Mit persönlichen Vertrauensbeziehungen ließe sich aber sicherheitstechnisch einiges vereinfachen in der Nutzung, weil wir den individuellen, natürlichen persönlichen Kontext der Interaktionen mit in die Sicherheitsbetrachtung einbeziehen können. Wenn ich jetzt eine neue Interaktion ausführen will, mit neuen AkteurInnen interagiere oder auf im Behandlungsalltag ungewöhnlich viele Daten zugreifen will, brauche ich dann eben noch eine zusätzliche Bestätigung.

Die Gematik spricht davon, dass es auch in der geplanten ePA ein feingranulares Berechtigungsmanagement geben soll.

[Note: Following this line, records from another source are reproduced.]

(** With or without the filter, the field of a sweep carries the same
    data. *)
Lemma sweep_field_filter_data (argsort : list Q -> list nat) (radar : Radar)
    (v v' : Q) (sweep : Z) (zt zu : marray) :
  (forall z, get_field radar sweep "reflectivity" = Ok z -> rectangular z) ->
  (forall z, get_field radar sweep "cross_correlation_ratio" = Ok z ->
             rectangular z) ->
  sweep_field argsort radar true v sweep = Ok zt ->
  sweep_field argsort radar false v' sweep = Ok zu ->
  map (map drop_mask) (arr_rows zt) = map (map drop_mask) (arr_rows zu) /\
  arr_ncols zt = arr_ncols zu.
Proof.
  intros Hrz Hrrho Ht Hu. unfold sweep_field, rhv_filter_step in Ht, Hu.
  inv_bind_as Ht s Hs. inv_bind_as Hu s' Hs'.
  rewrite Hs in Hs'. inversion Hs'; subst s'.
  inv_bind_as Ht e He. inv_bind_as Hu e' He'.
  rewrite He in He'. inversion He'; subst e'.
  inv_bind_as Ht z Hz. inv_bind_as Hu z1 Hz1.
  rewrite Hz in Hz1. inversion Hz1; subst z1.
  inv_bind_as Ht zm Hzm. inv_bind_as Hzm rho Hrho.
  inv_bind_as Hu z2 Hz2. inversion Hz2; subst z2.
  destruct (@masked_where_data rho z zm v (Hrrho _ Hrho) (Hrz _ Hz) Hzm)
    as [Hdata Hcols].
  inv_bind_as Ht zll Hre. inv_bind_as Hu zll' Hre'.
  destruct (reorder_Ok _ _ _ _ _ Hre) as [Hrz1 [Hrlon _]].
  destruct (reorder_Ok _ _ _ _ _ Hre') as [Hrz2 [Hrlon' _]].
  rewrite Hrlon in Hrlon'. inversion Hrlon' as [Hlon].
  inversion Ht; subst zt. inversion Hu; subst zu. rewrite <- Hlon.
  destruct (take_rows_spec _ _ Hrz1) as [_ [Hc1 _]].
  destruct (take_rows_spec _ _ Hrz2) as [_ [Hc2 _]].
  assert (Hrows : map (map drop_mask) (arr_rows (fst (fst zll)))
                  = map (map drop_mask) (arr_rows (fst (fst zll')))).
  { unfold take_rows in Hrz1, Hrz2.
    inv_bind_as Hrz1 r1 Hr1. inv_bind_as Hrz2 r2 Hr2.
    inversion Hrz1 as [E1]. inversion Hrz2 as [E2]. cbn [arr_rows].
    apply (take_map (map drop_mask)) in Hr1.
    apply (take_map (map drop_mask)) in Hr2.
    rewrite Hdata, Hr2 in Hr1. inversion Hr1. reflexivity. }
  unfold upsample_if_coarse. destruct (nrows (snd (fst zll)) <? 720)%nat.
  - rewrite !upsample_ncols, !upsample_rows.
    fold (twice (arr_rows (fst (fst zll)))).
    fold (twice (arr_rows (fst (fst zll')))).
    rewrite !map_twice, Hrows. split; [reflexivity | congruence].
  - split; [exact Hrows | congruence].
Qed.

(** X9: for a volume of sweep 0 followed by at least one other sweep, all
    numbered differently from 0, the composite does not depend on the
    correlation filter: a call with [rhv_filter] on, whatever the threshold,
    and a call with [rhv_filter] off return the same composite array
    whenever both complete. *)
Theorem filter_has_no_effect_on_multi_sweep_composite
    (argsort : list Q -> list nat) (num2date : string -> list Q -> result (list Z))
    (radar : Radar) (v v' : Q) (verbose verbose' : bool)
    (d d' : comp_dict) (a : Z) (rest : list Z) :
  sweep_number radar = 0%Z :: a :: rest ->
  Forall (fun s => s <> 0%Z) (a :: rest) ->
  (forall s z, get_field radar s "reflectivity" = Ok z -> rectangular z) ->
  (forall s z, get_field radar s "cross_correlation_ratio" = Ok z ->
               rectangular z) ->
  composite_reflectivity argsort num2date radar true v verbose = Ok d ->
  composite_reflectivity argsort num2date radar false v' verbose' = Ok d' ->
  data (composite_reflectivity_entry d)
  = data (composite_reflectivity_entry d').
Proof.
  intros Hsweeps Hrest Hrz Hrrho H H'.
  destruct (@completed_stack _ _ _ _ _ _ _ _ Hsweeps Hrest H)
    as [z0 [fs [Hfield [Hmap [_ [Hshape Hrows]]]]]].
  destruct (@completed_stack _ _ _ _ _ _ _ _ Hsweeps Hrest H')
    as [z0' [fs' [Hfield' [Hmap' [_ [Hshape' Hrows']]]]]].
  destruct (@sweep_field_filter_data _ _ _ _ _ _ _ (Hrz 0%Z) (Hrrho 0%Z)
              Hfield Hfield')
    as [H0 Hc0].
  assert (Hfs : unmask_layers (map (@arr_rows cell) fs)
                = unmask_layers (map (@arr_rows cell) fs')).
  { pose proof (mapM_Forall2 _ _ Hmap) as F.
    pose proof (mapM_Forall2 _ _ Hmap') as F'.
    clear - F F' Hrz Hrrho. revert fs' F'.
    induction F as [| s z l fs Hz _ IH]; intros fs' F';
      inversion F' as [| s' z' l' fs'' Hz' F'']; subst; [reflexivity |].
    cbn [map unmask_layers]. f_equal.
    - exact (proj1 (@sweep_field_filter_data _ _ _ _ _ _ _ (Hrz s) (Hrrho s)
                      Hz Hz')).
    - apply IH. exact F''. }
  assert (Hr : arr_rows (data (composite_reflectivity_entry d))
               = arr_rows (data (composite_reflectivity_entry d')))
    by (rewrite Hrows, Hrows', H0, Hfs; reflexivity).
  assert (Hc : arr_ncols (data (composite_reflectivity_entry d))
               = arr_ncols (data (composite_reflectivity_entry d'))).
  { unfold shape in Hshape, Hshape'.
    injection Hshape as _ Hs1. injection Hshape' as _ Hs2. congruence. }
  destruct (data (composite_reflectivity_entry d)) as [r1 c1].
  destruct (data (composite_reflectivity_entry d')) as [r2 c2].
  cbn [arr_rows arr_ncols] in Hr, Hc. subst. reflexivity.
Qed.

Lemma filter_has_no_effect_on_multi_sweep_composite_witness :
  exists d d',
    sweep_number clutter_volume = 0%Z :: 1%Z :: [] /\
    Forall (fun s => s <> 0%Z) [1%Z] /\
    run clutter_volume true default_rhv_value = Ok d /\
    run clutter_volume false default_rhv_value = Ok d' /\
    data (composite_reflectivity_entry d)
    = data (composite_reflectivity_entry d').
Proof.
  destruct (run clutter_volume true default_rhv_value) as [d | e] eqn:E;
    [| vm_compute in E; discriminate E].
  destruct (run clutter_volume false default_rhv_value) as [d' | e] eqn:E';
    [| vm_compute in E'; discriminate E'].
  assert (Hrest : Forall (fun s => s <> 0%Z) [1%Z])
    by (constructor; [discriminate | constructor]).
  assert (Hrect : forall name s z,
             get_field clutter_volume s name = Ok z -> rectangular z).
  { intros name s z Hz. cbn [clutter_volume get_field] in Hz.
    unfold get_field_of in Hz.
    assert (Hall : forall sweeps,
               Forall rectangular sweeps ->
               py_getitem sweeps s = Ok z -> rectangular z).
    { intros sweeps Hs Hg. unfold py_getitem in Hg.
      destruct (_ && _)%bool; [| discriminate Hg].
      destruct (nth_error sweeps _) as [x |] eqn:En; [| discriminate Hg].
      inversion Hg; subst x. rewrite Forall_forall in Hs.
      apply Hs. eapply nth_error_In. exact En. }
    cbn [lookup_field] in Hz.
    destruct (String.eqb "reflectivity" name).
    - eapply Hall; [| exact Hz]. repeat constructor.
    - destruct (String.eqb "cross_correlation_ratio" name);
        [| discriminate Hz].
      eapply Hall; [| exact Hz]. repeat constructor. }
  exists d, d'. split; [reflexivity |]. split; [exact Hrest |].
  split; [reflexivity |]. split; [reflexivity |].
  exact (@filter_has_no_effect_on_multi_sweep_composite NpySort.argsort
           decoded clutter_volume default_rhv_value default_rhv_value
           default_verbose default_verbose d d' 1%Z [] eq_refl Hrest
           (Hrect "reflectivity") (Hrect "cross_correlation_ratio") E E').
Defined.

(* ===================================================================== *)
(** ** No ray is lost by the reordering *)
(* ===================================================================== *)

Lemma take_cons_shift {A : Type} (a : A) (l : list A) (ids : list nat) :
  take (a :: l) (map S ids) = take l ids.
Proof.
  unfold take. induction ids as [| i ids IH]; [reflexivity |].
  cbn [map mapM nth_error]. rewrite IH. reflexivity.
Qed.

Lemma take_all {A : Type} (l : list A) : take l (seq 0 (length l)) = Ok l.
Proof.
  induction l as [| a l IH]; [reflexivity |].
  cbn [length seq]. rewrite <- seq_shift.
  unfold take. cbn [mapM nth_error bind].
  fold (take (a :: l) (map S (seq 0 (length l)))).
  rewrite take_cons_shift, IH. reflexivity.
Qed.

Lemma take_Permutation {A : Type} (l : list A) (ids ids' : list nat) :
  Permutation ids ids' ->
  forall r, take l ids = Ok r ->
            exists r', take l ids' = Ok r' /\ Permutation r r'.
Proof.
  unfold take. induction 1 as [| i ids ids' _ IH | i k ids | a b c _ IH1 _ IH2];
    intros r H.
  - exists r. split; [exact H | apply Permutation_refl].
  - cbn [mapM] in H |- *. inv_bind_as H x Hx. inv_bind_as H xs Hxs.
    inversion H; subst r. destruct (IH _ Hxs) as [r' [Hr' Hp]].
    exists (x :: r'). rewrite Hx. cbn [bind]. rewrite Hr'.
    split; [reflexivity | constructor; exact Hp].
  - cbn [mapM] in H |- *. inv_bind_as H x Hx. inv_bind_as H ys Hys.
    inversion H; subst r; clear H.
    inv_bind_as Hys y Hy. inv_bind_as Hys xs Hxs. inversion Hys; subst ys.
    exists (y :: x :: xs). rewrite Hx. cbn [bind]. rewrite Hy. cbn [bind].
    rewrite Hxs. split; [reflexivity | apply perm_swap].
  - destruct (IH1 _ H) as [r1 [H1 P1]]. destruct (IH2 _ H1) as [r2 [H2 P2]].
    exists r2. split; [exact H2 | eapply Permutation_trans; eassumption].
Qed.

Lemma take_rows_Permutation {A : Type} (a b : ndarray2 A) (ids : list nat) :
  Permutation ids (seq 0 (nrows a)) ->
  take_rows a ids = Ok b ->
  Permutation (arr_rows b) (arr_rows a).
Proof.
  intros Hp H. unfold take_rows in H. inv_bind_as H r Hr.
  inversion H; subst b; clear H. cbn [arr_rows].
  destruct (@take_Permutation _ (arr_rows a) _ _ Hp _ Hr) as [r' [Hr' P]].
  unfold nrows in Hr'. rewrite take_all in Hr'. inversion Hr'; subst r'.
  exact P.
Qed.

(** X10: when the field and both coordinate grids of a sweep have exactly
    one row per azimuth, the reordered field and the reordered grids each
    consist of the rows of their input, every row once: the reordering
    neither drops nor repeats a ray. *)
Theorem reorder_keeps_every_ray
    (argsort : list Q -> list nat)
    (z z' : marray) (lon lat lon' lat' : ndarray2 Q) (az : list Q) :
  is_argsort az (argsort az) ->
  length az = nrows z ->
  length az = nrows lon ->
  length az = nrows lat ->
  reorder argsort z lon lat az = Ok (z', lon', lat') ->
  Permutation (arr_rows z') (arr_rows z) /\
  Permutation (arr_rows lon') (arr_rows lon) /\
  Permutation (arr_rows lat') (arr_rows lat).
Proof.
  intros [Hperm _] Hz Hlon Hlat H.
  destruct (reorder_Ok _ _ _ _ _ H) as [Hrz [Hrlon Hrlat]].
  cbn [fst snd] in Hrz, Hrlon, Hrlat.
  split; [| split].
  - apply (@take_rows_Permutation _ z z' (argsort az));
      [rewrite <- Hz; exact Hperm | exact Hrz].
  - apply (@take_rows_Permutation _ lon lon' (argsort az));
      [rewrite <- Hlon; exact Hperm | exact Hrlon].
  - apply (@take_rows_Permutation _ lat lat' (argsort az));
      [rewrite <- Hlat; exact Hperm | exact Hrlat].
Qed.

Lemma reorder_keeps_every_ray_witness :
  let z := unmasked (array_of [[11; 12]; [21; 22]; [31; 32]; [41; 42]]%Z 2) in
  let lon := gate_longitude four_ray_volume in
  let lat := gate_latitude four_ray_volume in
  let az := azimuth four_ray_volume in
  exists z' lon' lat',
    is_argsort az (NpySort.argsort az) /\
    length az = nrows z /\ length az = nrows lon /\ length az = nrows lat /\
    reorder NpySort.argsort z lon lat az = Ok (z', lon', lat') /\
    Permutation (arr_rows lon') (arr_rows lon) /\
    arr_rows lon' = arr_rows (array_of [[1; 2]; [7; 8]; [5; 6]; [3; 4]]%Z 2).
Proof.
  intros z lon lat az.
  assert (Hsort : is_argsort az (NpySort.argsort az))
    by (apply is_argsortb_sound; vm_compute; reflexivity).
  destruct (reorder NpySort.argsort z lon lat az) as [[[z' lon'] lat'] | e]
    eqn:E; [| vm_compute in E; discriminate E].
  exists z', lon', lat'.
  destruct (@reorder_keeps_every_ray NpySort.argsort z z' lon lat lon' lat' az
              Hsort eq_refl eq_refl eq_refl E) as [_ [Hlon _]].
  split; [exact Hsort |]. repeat (split; [reflexivity |]).
  split; [exact Hlon |].
  vm_compute in E. inversion E. reflexivity.
Defined.

(* ===================================================================== *)
(** ** The index range of sweep 0 *)
(* ===================================================================== *)

Lemma py_slice_length {A : Type} (l : list A) (s e : Z) :
  (0 <= s <= e)%Z ->
  (e <= Z.of_nat (length l))%Z ->
  length (py_slice l s e) = Z.to_nat (e - s).
Proof.
  intros Hs He. unfold py_slice, slice_bound.
  destruct (Z.ltb_spec s 0); [lia |].
  destruct (Z.ltb_spec e 0); [lia |].
  rewrite length_firstn, length_skipn. lia.
Qed.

Bei allem, was mit der Opt–out-ePA und ähnlichem passieren soll, kennen wir bisher lediglich die Grobkonzepte. Wir kennen die Konzepte aus dem Forschungsdatenzentrum, aber mit dem Umbau auf die Opt-out-ePA wird da technisch sehr viel gedreht werden müssen. Da sollten wir dann die genauen Spezifikationen abwarten.